Sophie Morris: I guess it must be a boy thing...

Aah, the boy-on-boy crush. Forget whether they're into redheads or blondes, little is more instructive as to what makes a man tick than a glimpse at the guys he secretly wants a piece of. Not in a sexual way, it's more of an aspirational, slap-on-the-back impulse. Let's call it a "bro-mance".

Annoyingly, this sort of insider information is usually classified. For a heterosexual male to admit he's got the hots for another bloke is, well, just not cricket. Even in these enlightened days of male moisturisers and manbags it takes a rare self-assurance for a man to admit which other man they would give their last Rolo to. Step forward the GQ Man of the Year Awards, which this week revealed who, in the fame game, British men most admire (I say admire, but envy and hero-worship work just as well).

The winners make a baffling mob, because they have little to do with who has performed best in this or that category over the past year, and everything to do with who GQ readers would choose as their wingman. Take Josh Brolin, who was crowned "International Man of the Year". Josh who? Not Brad Pitt, the doting father? Nor George Clooney, the Darfur activist? Not even Barack Obama, though he's otherwise engaged right now? No, it's the actor who appeared in American Gangster and No Country for Old Men and is as manly as a hunk of rock hewn from somewhere inaccessible, probably with Brolin's own bare, calloused hands. He was even arrested for brawling in a bar earlier this summer.

This leads us straight to the Sportsman of the Year, boxer Joe Calzaghe. Olympic fever has barely abated, yet there is not a cyclist nor a sailor clutching a gold medal in sight. British men want to wear shorts, it seems, not lycra. The other diamonds in the rough to take home awards included James Nesbitt, Gordon Ramsay, Steve Coogan and Chris Evans: sparky, sweary types, often seen unshaven, not unknown for being found oddly attractive by women.

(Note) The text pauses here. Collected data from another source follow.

(* ===== verification/FireCriteria.v ===== *)
(** * A fire's criteria, read off the board at its barriers (chains/criteria.py,
    services/scope_membership.py).

    One reading of a subject's subtree answers what the fire is specified by, what it
    owes and what it may deliver. The tracker is what it answers at the moment of a
    reading; the theorems say which readings admit a fire, with which roster, and
    exactly which later readings leave that roster standing. *)

From S2P Require Import Prelude PyStr Tracker Errors FireSpec Gap Criteria Lapse CrossOff.
From S2P Require Import Sha256 BaseResolution LaneRecord LaneEntry.

Local Open Scope nat_scope.

(** ** Membership of a scope (services/scope_membership.py) *)

(** The reads of the port: a scope's issues, the criteria of one issue, and the
    subject of a fire with its admission. *)
Record SubjectReader := {
  scope_issues : ScopeRef → result exn (list TrackerIssue);
  read_criteria : string → result exn (list TrackerIssue);
  read_fire_subject : string → result exn TrackerIssue;
}.

Notation members := (pydict string TrackerIssue).

Definition add_scoped (scope : ScopeRef) (ms : members) (issue : TrackerIssue) : result exn members :=
  raise_if (dict_mem ms (issue_key issue)) (ScopeReadError "duplicate scope member" scope)
    (Ok (dict_set ms (issue_key issue) issue)).

(** One criterion of one member: the keys seen under it, and the members so far. *)
Definition add_child (scope : ScopeRef) (parent : string) (s : gset string * members)
    (criterion : TrackerIssue) : result exn (gset string * members) :=
  let '(child_keys, ms) := s in
  let key := issue_key criterion in
  raise_if (bool_decide (key ∈ child_keys))
    (ScopeReadError "duplicate scope criterion member" scope)
  (raise_if (negb (bool_decide (parent_key criterion = Some parent))
             || match dict_get ms key with
                | Some previous => negb (bool_decide (previous = criterion))
                | None => false
                end)
     (ScopeReadError "scope criterion membership changed" scope)
     (Ok ({[ key ]} ∪ child_keys, dict_set ms key criterion))).

Definition add_children (tracker : SubjectReader) (scope : ScopeRef) (ms : members)
    (issue : TrackerIssue) : result exn members :=
  criteria ← read_criteria tracker (issue_key issue);
  s ← foldM (add_child scope (issue_key issue)) (∅, ms) criteria;
  mret s.2.

Definition read_scope_members (tracker : SubjectReader) (scope : ScopeRef) : result exn members :=
  scoped ← scope_issues tracker scope;
  ms ← foldM (add_scoped scope) [] scoped;
  foldM (add_children tracker scope) ms scoped.

Definition read_subtree_members (tracker : SubjectReader) (subject : string) : result exn members :=
  read_scope_members tracker {| scope_kind := ISSUE; scope_key := subject |}.

Definition subtree_criteria (ms : members) : members :=
  filter (λ ki, has_label "criterion" ki.2 = true) ms.

Definition read_subtree_criteria (tracker : SubjectReader) (subject : string) : result exn members :=
  subtree_criteria <$> read_subtree_members tracker subject.

(** Every issue beneath the members of a scope; the scope's own copy of an issue stands. *)
Definition add_rooted (tracker : SubjectReader) (ms : members) (subtree : members)
    (member : string * TrackerIssue) : result exn members :=
  if decide (parent_key member.2 ∈ Some <$> dict_keys ms) then Ok subtree
  else
    rooted ← read_scope_members tracker {| scope_kind := ISSUE; scope_key := member.1 |};
    mret (foldl (λ t ki, dict_set t ki.1 (default ki.2 (dict_get ms ki.1))) subtree rooted).

Definition read_member_subtrees (tracker : SubjectReader) (scope : ScopeRef) (ms : members) :
    result exn members :=
  subtree ← foldM (add_rooted tracker ms) [] ms;
  let absent := filter (λ k, k ∉ dict_keys subtree) (dict_keys ms) in
  raise_if (negb (bool_decide (absent = [])))
    (ScopeReadError ("scope member is outside every member subtree: "
                     +:+ join ", " (sorted_names absent)) scope)
    (Ok subtree).

(** ** The barriers (chains/criteria.py) *)

Definition OWED_CRITERION_STATE : WorkflowStateKind := UNSTARTED.

(** [_TRANSPORT_FAILURES] *)
Definition is_transport_failure (e : exn) : bool :=
  is_TransientAPIError e ||
  match e with
  | ConnectionError | TimeoutError _ | TrackerUnavailableError | TrackerAccessDeniedError => true
  | _ => false
  end.

(** [try: ... except _TRANSPORT_FAILURES as exc: raise refusal from exc] *)
Definition refuse_transport {A} (refusal : exn) (r : result exn A) : result exn A :=
  match r with
  | Err e => if is_transport_failure e then Err refusal else Err e
  | r => r
  end.

(** [except TrackerProtocolError as exc: raise refusal from exc] *)
Definition refuse_protocol {A} (refusal : exn) (r : result exn A) : result exn A :=
  match r with Err (TrackerProtocolError _) => Err refusal | r => r end.

(** [sorted(criteria.items())] *)
Definition sorted_items (criteria : members) : members := sort_by (λ ki : string * TrackerIssue, ki.1) criteria.

Section barriers.
Context (isoformat : Z → string) (tracker : SubjectReader).

Definition _capture (key : string) : result exn (TrackerSpec * members) :=
  read ← refuse_protocol (CriterionReadError key "the tracker read failed or was incomplete")
    (refuse_transport (FireSpecEntryError key "the tracker subject spec could not be read")
      (subject ← read_fire_subject tracker key;
       criteria ← read_subtree_criteria tracker (issue_key subject);
       mret (subject, criteria)));
  let '(subject, criteria) := read in
  spec ← tracker_spec_from_issues isoformat subject (sorted_items criteria).*2;
  mret (spec, criteria).

Definition owes (held : gset string) (key : string) (issue : TrackerIssue) : bool :=
  bool_decide (state_kind issue = OWED_CRITERION_STATE)
  || bool_decide (state_kind issue = HELD_CRITERION_STATE ∧ key ∈ held).

(** The Checks of the items a barrier selects, in key order. *)
Definition checks_of (subject : string) (selected : string → TrackerIssue → result exn bool)
    (criteria : members) : result exn (pydict string string) :=
  foldM (λ checks ki,
      keep ← selected ki.1 ki.2;
      if (keep : bool) then
        check ← criterion_check ki.2 subject; mret (checks ++ [(ki.1, check)])
      else mret checks)
    [] (sorted_items criteria).

Definition _owed (spec : TrackerSpec) (criteria : members) (held : gset string) :
    result exn (list TrackerCriterion) :=
  owed ← checks_of (spec_subject spec) (λ key issue, Ok (owes held key issue)) criteria;
  raise_if (bool_decide (owed = []))
    (FireSpecEntryError (spec_subject spec) "the subtree has no Todo criteria to execute")
    (criterion_set owed).

Definition held_keys (held : option (list TrackerCriterion)) : gset string :=
  match held with Some cs => list_to_set (tracked_id <$> cs) | None => ∅ end.

Definition owed_from (spec : TrackerSpec) (criteria : members)
    (held : option (list TrackerCriterion)) : result exn (list TrackerCriterion) :=
  _owed spec criteria (held_keys held).

(** The refusal names the unfinished criteria, in key order. *)
Definition _finished (spec : TrackerSpec) (criteria : members) :
    result exn (list TrackerCriterion) :=
  gap ← compute_gap (sorted_items criteria).*2;
  let unfinished := issue_key <$> owed gap in
  raise_if (negb (bool_decide (unfinished = [])))
    (FireSpecEntryError (spec_subject spec)
      ("a criterion of the subtree is not finished: " +:+ join ", " unfinished))
    (roster ← checks_of (spec_subject spec)
       (λ _ issue, m ← gap_membership issue; mret (bool_decide (m = DISCHARGED))) criteria;
     raise_if (bool_decide (roster = []))
       (FireSpecEntryError (spec_subject spec) "the subtree has no criteria to deliver")
       (criterion_set roster)).

Definition read_entry (key : string) (delivering : bool) :
    result exn (TrackerSpec * list TrackerCriterion) :=
  captured ← _capture key;
  let '(spec, criteria) := captured in
  roster ← (if delivering then _finished spec criteria else _owed spec criteria ∅);
  mret (spec, roster).

Definition read_owed_criteria (key : string) : result exn (pydict string string) :=
  entered ← read_entry key false;
  mret (dict_of ((λ c, (tracked_id c, tracked_text c)) <$> entered.2)).

Definition _read_subtree_criteria (spec : TrackerSpec) : result exn members :=
  criteria ← read_subtree_criteria tracker (spec_subject spec);
  match first_such (λ named, negb (dict_mem criteria named)) (spec_criteria spec) with
  | Some named => Err (InvalidFireCriterionError (spec_subject spec) named
                         "the spec names a criterion the subtree does not hold")
  | None => Ok criteria
  end.

Definition read_current (spec : TrackerSpec) (held : option (list TrackerCriterion)) :
    result exn (list TrackerCriterion) :=
  criteria ← refuse_transport
    (FireSpecEntryError (spec_subject spec) "current tracker criteria could not be read")
    (_read_subtree_criteria spec);
  owed_from spec criteria held.

(** The workflow's entry node, over the fields of its state it reads. A persisted
    artifact as the recorded set is [PersistedCriterionSetError]'s, the authored spec
    the mismatch's: neither is the tracker arm's, and both are left out of the type. *)
Definition revalidate_criteria (state_issue_key : option string) (state_spec : option TrackerSpec)
    (lane_entry : option LaneEntry) (state_set : option (list TrackerCriterion)) :
    result exn (TrackerSpec * list TrackerCriterion) :=
  match state_issue_key with
  | None => Err (ValueError "A tracker-native fire carries its subject as issue_key")
  | Some key =>
      entered ← match state_spec with
                | Some spec => mret (spec, None)
                | None => entered ← read_entry key
                            (match lane_entry with Some (DeliverOnlyLane _) => true | _ => false end);
                          mret (entered.1, Some entered.2)
                end;
      let '(spec, entry_set) := (entered : TrackerSpec * option (list TrackerCriterion)) in
      raise_if (negb (bool_decide (spec_subject spec = key)))
        (ValueError "The native fire spec must match its addressed subject")
        (_ ← require_unamended_subject key lane_entry spec;
         match entry_set with
         | Some roster => mret (spec, roster)
         | None => roster ← read_current spec state_set; mret (spec, roster)
         end)
  end.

Then there are the elder statesmen: Led Zeppelin got the gong for Outstanding Achievement, Tony Bennett was pronounced an "inspiration", Sir Peter Blake a "visionary" and David Bailey got the lifetime achievement award. Led Zeppelin – of course. Every guy wishes he could rock out at the O2, and not just in their front room when the kids are asleep. As for septuagenarian David Bailey, the world's most beautiful women line up to take their clothes off in front of his camera and have, in the past, frequently accepted his offer of a nightcap. Sir Peter Blake, meanwhile, will always bathe in the glow of that Sgt Pepper's record sleeve. But Tony Bennett, the ultimate anti-rock crooner? Bennett was 80 earlier this year. "Age won't beat me", this means.

So what do these choices teach women about the male psyche? Is the metrosexual dead and buried? Is our crème de la mer safe once more? Far from it. The choice of Noel Fielding and his sequinned leggings as Comedian of the Year more than redresses the balance.

Scratch beneath the glitter though, and the old stereotypes crawl back out. Fielding might wear make-up and pointy boots, but he also dates women much younger than him and sings in a punk band. Bumbling Boris Johnson, Politician of the Year, is a lust-have for many women with striking distance of City Hall. And the winner of the literary category, Joseph O'Neill – is he known for extra-marital dalliances or an enviable right hook? Well no, but then again his latest blockbuster is about cricket.